The South African Revenue Service (SARS) has taken a decision not to award the tender (RFT 02/2005) for its proposed Container Cargo Scanning Initiative (CCSI).

SARS has further decided to purchase the container scanners it requires directly and not to outsource this requirement.

The acquisition of scanners and scanner-related services aims to improve the capability of SARS' customs control responsibility and to secure trade into and out of South Africa and indeed Southern Africa.

The tender process resulted in five bidders submitting proposals and three were short listed. After concluding a very rigorous bid evaluation process including various interactions with bidders, and taking into account the criteria prescribed by the Public Finance and Management Act of affordability, value for money and substantial risk transfer, SARS has decided not to award the tender.

The primary reasons for SARS' decision are as follows:

  1. The procurement process has revealed that, from an asset acquisition point of view, the pricing offered indicates that the technology and maintenance cost of the scanners is a much smaller proportion of the total cost than was originally anticipated;
  2. Conversely, the cost of operating the scanners by bidders, excluding the asset acquisition component of the tender referred to above, is therefore a much higher proportion of the total cost than was initially anticipated.
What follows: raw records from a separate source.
(** Without a whole line, everything that was read has been taken. *)
Lemma no_line_no_rest line n buf a b : n = (Z.to_nat (BUF_LEN - 1) - length line)%nat ->
  take_line n buf = (a, b) -> fgets_full (line ++ a) = false -> b = [].
Proof.
  intros -> Ht Hf. apply orb_false_iff in Hf as [Hf1 Hf2]. apply bool_decide_eq_false in Hf1. apply Z.leb_gt in Hf2.
  rewrite length_app in Hf2. destruct (take_line_rest _ _ _ _ Ht) as [|[H|H]]; [done| |lia].
  destruct Hf1. destruct a as [|x a]; [done|]. rewrite last_app. by rewrite H.
Qed.

Lemma sent_bytes_ok s : Forall (fun x => msg_ok x.2) (n_pieces s) ->
  (0 ∉ sent_bytes s) /\ (sent_bytes s = [] \/ last (sent_bytes s) = Some EOL).
Proof.
  unfold sent_bytes. induction (n_pieces s) as [|[j m] ps IH]; intros H; [split; [apply not_elem_of_nil|by left]|].
  apply Forall_cons in H as [(Hz & He & _) H]. destruct (IH H) as [IH1 IH2]. simpl in *. split; [by apply not_elem_of_app|].
  right. rewrite last_app. destruct IH2 as [-> | ->]; done.
Qed.

Lemma print_line_text m l rest eof : 0 ∉ l -> print_line m l rest eof = Step (Master MA_read rest [] eof (m_out m ++ l) (m_int m)).
Proof. intros Hz. unfold print_line. by rewrite (c_string_app l [] Hz). Qed.

(** What the loop of the master does. *)
Inductive read_case (k : nat) (s : fifo_net) : sres fifo_net -> Prop :=
  | Read_line l b (El : m_line (n_master s) ++ m_buf (n_master s) = l ++ b) (Hl : l <> []) :
      read_case k s (Step (set_master (Master MA_read b [] false (m_out (n_master s) ++ l) false) s))
  | Read_eof (Hp : n_pipe s = []) (Hw : existsb writing (n_slaves s) = false) (Hb : sent_bytes s = m_out (n_master s)) :
      read_case k s (Step (set_master (goto_m (n_master s) (MA_exit 0)) s))
  | Read_more l (El : m_line (n_master s) ++ m_buf (n_master s) = l) (Hk : (1 <= k <= length (n_pipe s))%nat) :
      read_case k s (Step (set_pipe (drop k (n_pipe s)) (set_master (Master MA_read (take k (n_pipe s)) l false (m_out (n_master s)) false) s)))
  | Read_blocked (Hb : (n_pipe s = [] /\ existsb writing (n_slaves s) = true) \/ k = 0%nat \/ 4096 < Z.of_nat k \/ (0 < length (n_pipe s) < k)%nat) :
      read_case k s Blocked.

Lemma master_read_case k s : inv s -> m_pc (n_master s) = MA_read -> read_case k s (master_read k s).
Proof.
  intros Hi Epc. pose proof (nt_master _ _ _ _ Hi) as Hm. unfold master_inv in Hm. rewrite Epc in Hm.
  destruct Hm as (_ & _ & Heof & Hint & Hb). destruct (sent_bytes_ok s (nt_pieces _ _ _ _ Hi)) as [Hz He]. unfold master_read.
  destruct (take_line _ (m_buf (n_master s))) as [a b] eqn:Et. pose proof (take_line_app _ _ _ _ Et) as Eb.
  assert (0 ∉ m_line (n_master s) ++ a) as Hza.
  { rewrite Hb, Eb in Hz. apply not_elem_of_app in Hz as [_ Hz]. rewrite app_assoc, <- app_assoc, <- app_assoc, (app_assoc _ a) in Hz.
    by apply not_elem_of_app in Hz as [Hz _]. }
  rewrite Heof. destruct (fgets_full _) eqn:Ef.
  - rewrite print_line_text, Hint by done. apply Read_line; [by rewrite Eb, app_assoc|].
    intros E. by rewrite E in Ef.
  - pose proof (no_line_no_rest _ _ _ _ _ eq_refl Et Ef) as ->. rewrite app_nil_r in Eb. subst a. cbn [orb].
    destruct (bool_decide_reflect (n_pipe s = [])) as [Hp|Hp]; [destruct (existsb writing (n_slaves s)) eqn:Ew|]; cbn [negb andb].
    + destruct (_ && _) eqn:Ek; [|apply Read_blocked; by left].
      apply andb_true_iff in Ek as [Ek1%Z.leb_le Ek2%Z.leb_le]. rewrite Hp in Ek2. simpl in Ek2. lia.
    + assert (m_line (n_master s) ++ m_buf (n_master s) = []) as El.
      { destruct (m_line (n_master s) ++ m_buf (n_master s)) eqn:El; [done|]. exfalso.
        rewrite Hp, app_nil_r, El in Hb. apply orb_false_iff in Ef as [Ef _]. apply bool_decide_eq_false in Ef.
        rewrite Hb in He. destruct He as [He|He]; [by apply app_eq_nil in He as [_ He]|]. rewrite last_app in He.
        destruct (last (z :: l)) eqn:Ez; [congruence|]. by apply last_None in Ez. }
      rewrite El. apply Read_eof; [done..|]. by rewrite Hb, Hp, app_nil_r, El, app_nil_r.
    + rewrite Hint. destruct (_ && _) eqn:Ek.
      * apply andb_true_iff in Ek as [Ek1%Z.leb_le Ek2%Z.leb_le]. apply Read_more; [done|lia].
      * apply Read_blocked. right. apply andb_false_iff in Ek. unfold STDIO_BUF in Ek. assert (0 < length (n_pipe s))%nat by (destruct (n_pipe s); [done|simpl; lia]). lia.
Qed.
End Steps.

(** Nothing can happen any more but an interrupt. *)
Definition interrupt (l : fifo_label) : bool := match l with LIntMaster | LIntSlave _ => true | _ => false end.
Definition idle (capacity : Z) (date : nat -> Z -> option (list Z)) (s : fifo_net) : Prop :=
  forall l, interrupt l = false -> fifo_net_exec capacity date l s = Blocked.

Section Runs.
Context (capacity : Z) (date : nat -> Z -> option (list Z)) (name0 : bool) (ss : list (Z * Z)).
Context (Hok : forall (j : nat) p n, ss !! j = Some (p, n) -> speaks date j p n).
Local Abbreviation inv := (net_inv date name0 ss).
Local Abbreviation exec := (fifo_net_exec capacity date).

Lemma fresh_bytes s : fresh s -> sent_bytes s = [] /\
  sent_bytes s = m_out (n_master s) ++ m_line (n_master s) ++ m_buf (n_master s) ++ n_pipe s.
Proof. intros (E1 & E2 & E3 & E4 & _ & E6 & _). unfold sent_bytes. by rewrite E1, E2, E3, E4, E6. Qed.

Lemma not_writing s : existsb writing (n_slaves s) = false ->
  Forall (fun v => writing v = false) (n_slaves s).
Proof.
  intros H. apply Forall_forall. intros v Hv. destruct (writing v) eqn:E; [|done]. exfalso.
  assert (existsb writing (n_slaves s) = true); [|congruence]. apply existsb_exists. exists v. by rewrite <- list_elem_of_In.
Qed.

Lemma not_sigpipe s : inv s -> m_int (n_master s) = false -> Forall (fun v => sv_at v <> SV_sigpipe) (n_slaves s).
Proof.
  intros Hi Hm. apply Forall_lookup. intros j v Hj E. destruct (nt_sent _ _ _ _ Hi j v Hj) as (k & _ & Hk).
  rewrite E in Hk. congruence.
Qed.

Lemma master_step_inv k s : inv s ->
  match master_step k s with Step s' => inv s' | Blocked => True | Fault _ => False end.
Proof.
  intros Hi. pose proof (nt_master _ _ _ _ Hi) as Hm. unfold master_step. destruct (m_pc (n_master s)) as [| |[]| |code] eqn:Epc.
  - unfold master_inv in Hm. rewrite Epc in Hm. destruct Hm as (Hf & Hn & Hq). destruct (n_name s) eqn:En; subst name0.
    + eapply (master_change date _ ss s); [exact Hi|reflexivity|reflexivity|done|]. split; [done|]. cbn.
      destruct Hf as (E1 & E2 & E3 & E4 & E5 & E6 & E7). rewrite E7. right. by split_and!.
    + eapply (master_change date _ ss s); [exact Hi|reflexivity|reflexivity|done|]. split_and!; [done..|]. cbn.
      eapply Forall_impl; [exact Hq|]. intros v. unfold outside, before. by destruct (sv_at v).
  - unfold master_inv in Hm. rewrite Epc in Hm. destruct Hm as (Hf & Hn & H0 & Hq).
    eapply (master_change date _ ss s); [exact Hi|reflexivity|reflexivity|done|]. unfold master_inv. cbn.
    destruct (existsb writing (n_slaves s)) eqn:Ew.
    + pose proof (fresh_bytes s Hf) as [_ Hb]. destruct Hf as (_ & _ & _ & _ & E5 & _ & E7). by split_and!.
    + split_and!; [done..|]. apply not_writing in Ew. apply Forall_forall. intros v Hv.
      pose proof (proj1 (Forall_forall _ _) Hq v Hv) as H1. pose proof (proj1 (Forall_forall _ _) Ew v Hv) as H2.
      unfold before, outside, writing in *. by destruct (sv_at v).
  - unfold master_inv in Hm. rewrite Epc in Hm.
    by eapply (master_change date _ ss s); [exact Hi|reflexivity|reflexivity|done|].
  - done.
  - unfold master_inv in Hm. rewrite Epc in Hm. destruct Hm as (Hn & H0 & He & Hint & Hb).
    destruct (master_read_case date name0 ss k s Hi Epc) as [l b El Hl|Hp Hw Hb'|l El Hk|]; [| | |done];
      (eapply (master_change date _ ss s); [exact Hi|reflexivity|reflexivity|cbn; congruence|]); unfold master_inv; cbn.
    + split_and!; try done. unfold sent_bytes in *. cbn. rewrite Hb, <- !app_assoc. f_equal.
      rewrite app_assoc, El, <- app_assoc. done.
    + split; [done|]. rewrite Hint. left. split_and!; try done. apply not_writing in Hw. pose proof (not_sigpipe s Hi Hint) as Hs.
      apply Forall_forall. intros v Hv. pose proof (proj1 (Forall_forall _ _) Hw v Hv) as H1.
      pose proof (proj1 (Forall_forall _ _) Hs v Hv) as H2. unfold settled, writing in *. by destruct (sv_at v).
    + split_and!; try done. unfold sent_bytes in *. cbn. rewrite Hb. f_equal. subst l. by rewrite <- !app_assoc, take_drop.
  - done.
Qed.

Lemma int_master_inv s s' : inv s -> int_master s = Step s' -> inv s'.
Proof.
  intros Hi Hst. pose proof (nt_master _ _ _ _ Hi) as Hm. unfold int_master, master_inv in *.
  destruct (m_pc (n_master s)) eqn:Epc; try done. injection Hst as <-. destruct Hm as (Hn & H0 & He & Hint & Hb).
  eapply (master_change date _ ss s); [exact Hi|reflexivity|reflexivity|done|]. unfold master_inv. cbn. split; [done|].
  split_and!; [done..|]. by eexists.
Qed.

Lemma net_exec_inv l s : inv s -> match exec l s with Step s' => inv s' | Blocked => True | Fault _ => False end.
Proof using Hok.
  intros Hi. destruct l as [k|j| |j]; cbn [fifo_net_exec]; unfold on_slave.
  - by apply master_step_inv.
  - destruct (n_slaves s !! j) eqn:Hj; [|done]. by apply (sv_step_inv capacity date name0 ss Hok).
  - destruct (int_master s) eqn:E; [by eapply int_master_inv|done|]. unfold int_master in E. by repeat case_match.
  - destruct (n_slaves s !! j) as [v|] eqn:Hj; [|done]. destruct (int_slave j v s) eqn:E; [by eapply int_slave_inv|done|].
    unfold int_slave in E. by repeat case_match.
Qed.

(** ** It comes to an end *)

(** What a slave has still to do, with two more for each byte it writes: one for
    the [read] and one for the [printf] of it. *)
Definition sv_rank (v : sv) : Z :=
  let n := Z.max 0 (sv_count v) in
  match sv_at v with
  | SV_open => 2049 * (n + 1) + 3
  | SV_opening => 2049 * (n + 1) + 2
  | SV_pid => 2049 * (n + 1) + 1
  | SV_line i => 2049 * (n - i) + 1
  | _ => 0
  end.
Definition ma_rank (pc : ma_pc) : Z :=
  match pc with MA_mkfifo => 4 | MA_open => 3 | MA_opening _ => 2 | MA_read => 1 | MA_exit _ => 0 end.
Definition net_rank (s : fifo_net) : Z :=
  ma_rank (m_pc (n_master s)) + 2 * Z.of_nat (length (n_pipe s)) +
  Z.of_nat (length (m_buf (n_master s))) + Z.of_nat (length (m_line (n_master s))) + sumz sv_rank (n_slaves s).

Lemma sv_rank_set j v pc s : n_slaves s !! j = Some v ->
  sumz sv_rank (<[j := goto_s v pc]> (n_slaves s)) = sumz sv_rank (n_slaves s) - sv_rank v + sv_rank (goto_s v pc).
Proof. intros Hj. by apply sumz_insert. Qed.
Based on the submissions made by bidders at the best and final offer (BAFO) stage, the proportion attributable to the operational component of the scanners is well in excess of 50% of the total cost;
  3. As a result, the value for money calculation performed by SARS at the feasibility study stage has been revised, and the updated Risk Adjusted Public Sector Comparator now indicates that SARS can no longer show that the cost-efficiency and effectiveness of outsourcing the operation of the scanners, would be better value for money than SARS acquiring the equipment through traditional procurement methods and performing this function itself;
  4. The increase in the usage of scanners globally during the tender evaluation period has resulted in: The result is that the original parameters of the tender regarding technology upgrades are no longer necessarily appropriate to meet SARS' needs; and
  5. The imposition by bidders and/or their lenders of a sizeable "termination compensation" payment, which would be payable by SARS in the event of early termination for default by the suppliers, even if the default stems from technology failure and thus does not leave SARS with a fully usable asset. Furthermore, the bidders were inflexible regarding such termination compensation during the BAFO stage of the procurement process.

Notwithstanding SARS' decision not to award this tender, the urgent procurement of scanners remains a national economic and security imperative as endorsed by Cabinet during 2005. Scanner deployment is pivotal to meeting SARS' goals of facilitating trade and securing South Africa?s trade supply chain in support of national growth imperatives and pursuant to international and regional legally binding commitments. International trade is a driver of economic prosperity.

SARS will soon issue a new tender for the supply and maintenance of scanners.

SARS remains committed to act in the best interest of Government and the economy and is therefore confident that it has made the best value-for-money decision. SARS wishes to thank those bidders who submitted proposals and invite them to participate in the new tender process.